Chart performance for "You Will Be Found" (Sam Smith and Summer Walker version)
| Chart (2021) | Peak position |
|---|---|
| New Zealand Hot Singles (RMNZ) | 28 |

== Cover versions ==
- In 2016, a few months before the musical opened on Broadway, Cynthia Erivo performed the song with Pasek and Paul at the 2nd Annual Elsie Fest.
- In 2017, BYU Vocal Point released a music video cover of the song, which was viewed over 5 million times on YouTube as of 2021.
- In 2017, the song was parodied as part of "Broadway Bound", the opening number of the 71st Tony Awards, which began with host Kevin Spacey dressed in Evan Hansen's iconic blue-striped polo and arm cast.
- In 2017, a cover of the song by Thomas Sanders, Robyn Adele Anderson and Von Smith was released on YouTube.
- In 2017, the One Voice Children's Choir released an anti-bullying video set to their rendition of the song.
- In 2018, Ben Platt and Lin-Manuel Miranda recorded a charity single mash-up of this song and "The Story of Tonight" from Hamilton, entitled "Found/Tonight", with the proceeds partially donated to the March for Our Lives anti-gun violence movement.
- In 2018, Utah-based and family-owned production company Working with Lemons released a cinematic music video of the song, featuring Porter Bagley as Evan Hansen.
  - This version was used in 2019 on Season 14 of NBC's America's Got Talent to underscore Heidi Klum using her golden buzzer to send 12-year-old Luke Islam to the live shows, where he would eventually perform the song himself during the Quarterfinals.

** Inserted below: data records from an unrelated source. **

(* ===== verification/Secrets.v ===== *)
(** * The secret manager ([secret/pkg/storage], [secret/pkg/handlers],
    [secret/main.go])

    Three stores behind one interface (in memory, in an encrypted file, at an
    external provider), the audit log that every access appends to, and the
    HTTP handlers.  [Env] is what a call meets outside: clock, random bytes,
    and whether reading and writing files succeeds.  The class [SecretCodec]
    has the cipher, the keyed hash and the encodings.

    The file store gives the answers of the store in memory, across rotations
    of the key and restarts, as long as its file can be read and written; what
    happens otherwise is at the end. *)

From S2P Require Import Prelude GoStrings GoNumbers GoTime GatewayParts Core.
Local Open Scope string_scope.
Local Open Scope Z_scope.
Local Open Scope list_scope.

(** ** Data *)

(** For each tenant and key the values, the latest one last. *)
Abbreviation Data := (gmap string (gmap string (list string))).

Definition history (d : Data) (t k : string) : option (list string) := d !! t ≫= (fun m => m !! k).

Inductive SecretErr :=
| ErrSecretNotFound | ErrInvalidKey | NoOlderVersion | ReadFailed | CiphertextTooShort | DecryptFailed | DecodeFailed | WriteFailed | RandomFailed
| UnknownProvider (provider : string).

Record AuditRecord := mkAudit { a_Timestamp : string; a_TenantID : string; a_Action : string; a_Key : string; PrevHash : string; Hash : string }.

(** The end of the chain in memory, and the records in the file. *)
Record AuditLog := mkLog { lastHash : string; records : list AuditRecord }.

(** Writing a file fails before it is opened, or after some bytes. *)
Inductive Write_ := Writes | WriteFails (written : option nat).

Record Env := mkEnv { instant : nat -> Z; nonce : bytes; can_read : bool; write : Write_; audit_written : bool }.

Class SecretCodec := {
  Seal : bytes -> bytes -> bytes -> bytes;
  Open : bytes -> bytes -> bytes -> option bytes;
  Open_Seal : forall key nonce p, Open key nonce (Seal key nonce p) = Some p;
  encode : Data -> bytes;
  decode : bytes -> option Data;
  decode_legacy : bytes -> option (gmap string (gmap string string));
  (** JSON keeps text that is valid UTF-8; ASCII is. *)
  decode_encode : forall d, (forall t m k h, d !! t = Some m -> m !! k = Some h -> ascii_text k /\ Forall ascii_text h) ->
    (forall t m, d !! t = Some m -> ascii_text t) -> decode (encode d) = Some d;
  hmac_sha256 : bytes -> bytes -> bytes;
  hmac_size : forall k p, length (hmac_sha256 k p) = 32%nat;
  error_text : SecretErr -> string;
  decode_secret : string -> option (string * string);
  decode_rotate : string -> option string;
  decode_rollback : string -> option string;
  (** [net.SplitHostPort], the host. *)
  host_of : string -> string }.

(** ** The audit log ([audit.go]) *)

Section Secrets.
Context `{codec : SecretCodec}.

Definition auditKey : bytes := byt "Pranor Secret-audit-signing-key-12345".

Definition audit_payload (timestamp tenantID action key prev : string) : string :=
  timestamp +:+ "|" +:+ tenantID +:+ "|" +:+ action +:+ "|" +:+ key +:+ "|" +:+ prev.

Definition audit_hash (timestamp tenantID action key prev : string) : string := hex (hmac_sha256 auditKey (byt (audit_payload timestamp tenantID action key prev))).

(** Another file, and a chain that begins anew. *)
Definition SetAuditLogPath (existing : list AuditRecord) : AuditLog := mkLog "" existing.

Definition LogAuditEvent (e : Env) (i : nat) (tenantID action key : string) (a : AuditLog) : AuditLog :=
  let timestamp := time_Format RFC3339 (instant e i) in
  let currentHash := audit_hash timestamp tenantID action key (lastHash a) in
  let record := mkAudit timestamp tenantID action key (lastHash a) currentHash in
  mkLog currentHash (if audit_written e then records a ++ [record] else records a).

Fixpoint verify_records (expectedPrevHash : string) (rs : list AuditRecord) : bool :=
  match rs with
  | [] => true
  | r :: rs =>
      if negb (bool_decide (audit_hash (a_Timestamp r) (a_TenantID r) (a_Action r) (a_Key r) (PrevHash r) = Hash r)) then false
      else if negb (bool_decide (PrevHash r = expectedPrevHash)) then false
      else verify_records (Hash r) rs
  end.

Definition VerifyAuditLog (a : AuditLog) : bool := verify_records "" (records a).

(** ** In memory ([storage.go]) *)

Record InMemoryStore := mkMemory { m_data : Data; m_restrictions : gmap string (gmap string string) }.

Definition NewInMemoryStore : InMemoryStore := mkMemory ∅ ∅.

(** [data[t][k] = append(data[t][k], v)], the inner map made on demand. *)
Definition append_version (t k v : string) (d : Data) : Data :=
  let m := default ∅ (d !! t) in <[t := <[k := default [] (m !! k) ++ [v]]> m]> d.

Definition mem_Set (e : Env) (t k v : string) (s : InMemoryStore) (a : AuditLog) : option SecretErr * InMemoryStore * AuditLog :=
  (None, mkMemory (append_version t k v (m_data s)) (m_restrictions s), LogAuditEvent e 0 t "SET" k a).

Definition dynamic_credentials : string := "db_user_temp_abc:temp_pass_xyz_998".

Definition latest (d : Data) (t k : string) : option string := history d t k ≫= last.

Definition mem_Get (e : Env) (t k : string) (s : InMemoryStore) (a : AuditLog) : (SecretErr + string) * InMemoryStore * AuditLog :=
  match latest (m_data s) t k with
  | Some v => (inr v, s, LogAuditEvent e 0 t "GET" k a)
  | None => if bool_decide (k = "db-credentials") then (inr dynamic_credentials, s, LogAuditEvent e 0 t "DYNAMIC_DB_CRED_GEN" k a)
            else (inl ErrSecretNotFound, s, a)
  end.

(** [delete(data[t], k)]; [None] when there is nothing to delete. *)
Definition delete_key (t k : string) (d : Data) : option Data :=
  match d !! t with
  | None => None
  | Some m => match m !! k with None => None | Some _ => Some (<[t := delete k m]> d) end
  end.

Definition mem_Delete (e : Env) (t k : string) (s : InMemoryStore) (a : AuditLog) : option SecretErr * InMemoryStore * AuditLog :=
  match delete_key t k (m_data s) with
  | None => (Some ErrSecretNotFound, s, a)
  | Some d => (None, mkMemory d (m_restrictions s), LogAuditEvent e 0 t "DELETE" k a)
  end.

(** The keys in some order. *)
Definition mem_List (e : Env) (t : string) (s : InMemoryStore) (a : AuditLog) : (SecretErr + list string) * InMemoryStore * AuditLog :=
  match m_data s !! t with
  | None => (inr [], s, a)
  | Some m => (inr (map_to_list m).*1, s, LogAuditEvent e 0 t "LIST" "" a)
  end.

Definition mem_RotateMasterKey (e : Env) (newKey : bytes) (s : InMemoryStore) (a : AuditLog) : option SecretErr * InMemoryStore * AuditLog :=
  (None, s, LogAuditEvent e 0 "default" "ROTATE" "" a).

(** The history without its last value. *)
Definition drop_version (t k : string) (d : Data) : SecretErr + Data :=
  match d !! t with
  | None => inl ErrSecretNotFound
  | Some m =>
      match m !! k with
      | Some h => if (length h <=? 1)%nat then inl NoOlderVersion else inr (<[t := <[k := removelast h]> m]> d)
      | None => inl NoOlderVersion
      end
  end.

Definition mem_Rollback (e : Env) (t k : string) (s : InMemoryStore) (a : AuditLog) : option SecretErr * InMemoryStore * AuditLog :=
  match drop_version t k (m_data s) with
  | inl err => (Some err, s, a)
  | inr d => (None, mkMemory d (m_restrictions s), LogAuditEvent e 0 t "ROLLBACK" k a)
  end.

Definition set_restriction (t k cidr : string) (r : gmap string (gmap string string)) : gmap string (gmap string string) :=
  <[t := <[k := cidr]> (default ∅ (r !! t))]> r.

Definition verify_restriction `{Net} (t k ip : string) (r : gmap string (gmap string string)) : bool :=
  match r !! t ≫= (fun m => m !! k) with
  | None => true
  | Some cidr =>
      if bool_decide (cidr = "") then true else
      match ParseCIDR cidr with
      | None => true
      | Some contains => match ParseIP ip with Some addr => contains addr | None => false end
      end
  end.

Definition mem_SetIPRestriction (t k cidr : string) (s : InMemoryStore) : InMemoryStore := mkMemory (m_data s) (set_restriction t k cidr (m_restrictions s)).

Definition mem_VerifyIPRestriction `{Net} (t k ip : string) (s : InMemoryStore) : bool := verify_restriction t k ip (m_restrictions s).

(** ** In a file ([file_store.go]) *)

Record EncryptedFileStore := mkFileStore {
  file : option bytes; masterKey : bytes; cache : gmap string (gmap string (string * Z)); cacheTTL : Z; f_restrictions : gmap string (gmap string string) }.

Definition NewEncryptedFileStore (file : option bytes) (masterKey : bytes) : option EncryptedFileStore :=
  if negb (length masterKey =? 32)%nat then None else Some (mkFileStore file masterKey ∅ (5 * Minute) ∅).

Definition NonceSize : nat := 12.

Definition migrate_legacy (l : gmap string (gmap string string)) : Data := fmap (fun m : gmap string string => fmap (fun v : string => [v]) m) l.

Definition readData (e : Env) (s : EncryptedFileStore) : SecretErr + Data :=
  match file s with
  | None => inr ∅
  | Some ciphertext =>
      if negb (can_read e) then inl ReadFailed
      else if bool_decide (ciphertext = []) then inr ∅
      else if (length ciphertext <? NonceSize)%nat then inl CiphertextTooShort
      else match Open (masterKey s) (take NonceSize ciphertext) (drop NonceSize ciphertext) with
           | None => inl DecryptFailed
           | Some plaintext =>
               match decode plaintext with
               | Some data => inr data
               | None => match decode_legacy plaintext with Some l => inr (migrate_legacy l) | None => inl DecodeFailed end
               end
           end
  end.

Definition with_file (f : option bytes) (s : EncryptedFileStore) : EncryptedFileStore := mkFileStore f (masterKey s) (cache s) (cacheTTL s) (f_restrictions s).
Definition with_cache (c : gmap string (gmap string (string * Z))) (s : EncryptedFileStore) : EncryptedFileStore :=
  mkFileStore (file s) (masterKey s) c (cacheTTL s) (f_restrictions s).
Definition with_key (k : bytes) (s : EncryptedFileStore) : EncryptedFileStore := mkFileStore (file s) k (cache s) (cacheTTL s) (f_restrictions s).

(** [os.WriteFile] empties the file before it writes. *)
Definition writeData (e : Env) (d : Data) (s : EncryptedFileStore) : option SecretErr * EncryptedFileStore :=
  let ciphertext := nonce e ++ Seal (masterKey s) (nonce e) (encode d) in
  match write e with
  | Writes => (None, with_file (Some ciphertext) s)
  | WriteFails None => (Some WriteFailed, s)
  | WriteFails (Some n) => (Some WriteFailed, with_file (Some (take n ciphertext)) s)
  end.

Definition to_cache (e : Env) (i : nat) (t k v : string) (s : EncryptedFileStore) : EncryptedFileStore :=
  with_cache (<[t := <[k := (v, instant e i + cacheTTL s)]> (default ∅ (cache s !! t))]> (cache s)) s.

- In 2018, Peter Hollens recorded an a cappella medley of this song and two other songs from the musical, "Waving Through a Window" and "For Forever", and released it on YouTube.
  - He would revisit the song in 2020 when he released a separate a cappella cover of the song on YouTube.
- In 2019, The Bostonians recorded the song for their album, Dropping a Hat.
- In 2020, Jim Brickman recorded the song as the lead single of his Broadway album, Brickman on Broadway.
- In 2020, internet personality Nick Pitera released an a cappella cover of the song.
- In 2020, Voctave recorded the song for their album, The Corner of Broadway and Main Street, Vol. 2.
- In 2020, actor Hugh Jackman posted a video of himself singing the song while social distancing at home on Twitter.
- In 2021, the song was performed as the finale of that year's virtual edition of Broadway Backwards. This version was performed by Jenn Colella, Jay Armstrong Johnson, Amy Adams (who plays Cynthia Murphy in the 2021 film adaptation), James Monroe Iglehart, Cheyenne Jackson, L Morgan Lee, Raymond J. Lee, Telly Leung, Eric McCormack, Debra Messing, Ruthie Ann Miles, Brian Stokes Mitchell, Jessie Mueller, Kelli O'Hara, Karen Olivo, Bernadette Peters and Elizabeth Stanley.
- In 2021, Mat and Savanna Shaw covered the song for their album, Stand by Me.
- In 2021, Jennifer Nettles recorded the song for her album, Always Like New.
- In 2021, the Northwell Health Nurse Choir performed the song during Season 16 of America's Got Talent.
- In 2021, Joshua Vacanti performed the song during Season 21 of The Voice.
- In 2022, Natalie Grant and Cory Asbury collaborated on a cover of the song based on Sam Smith and Summer Walker's version and released it as a single.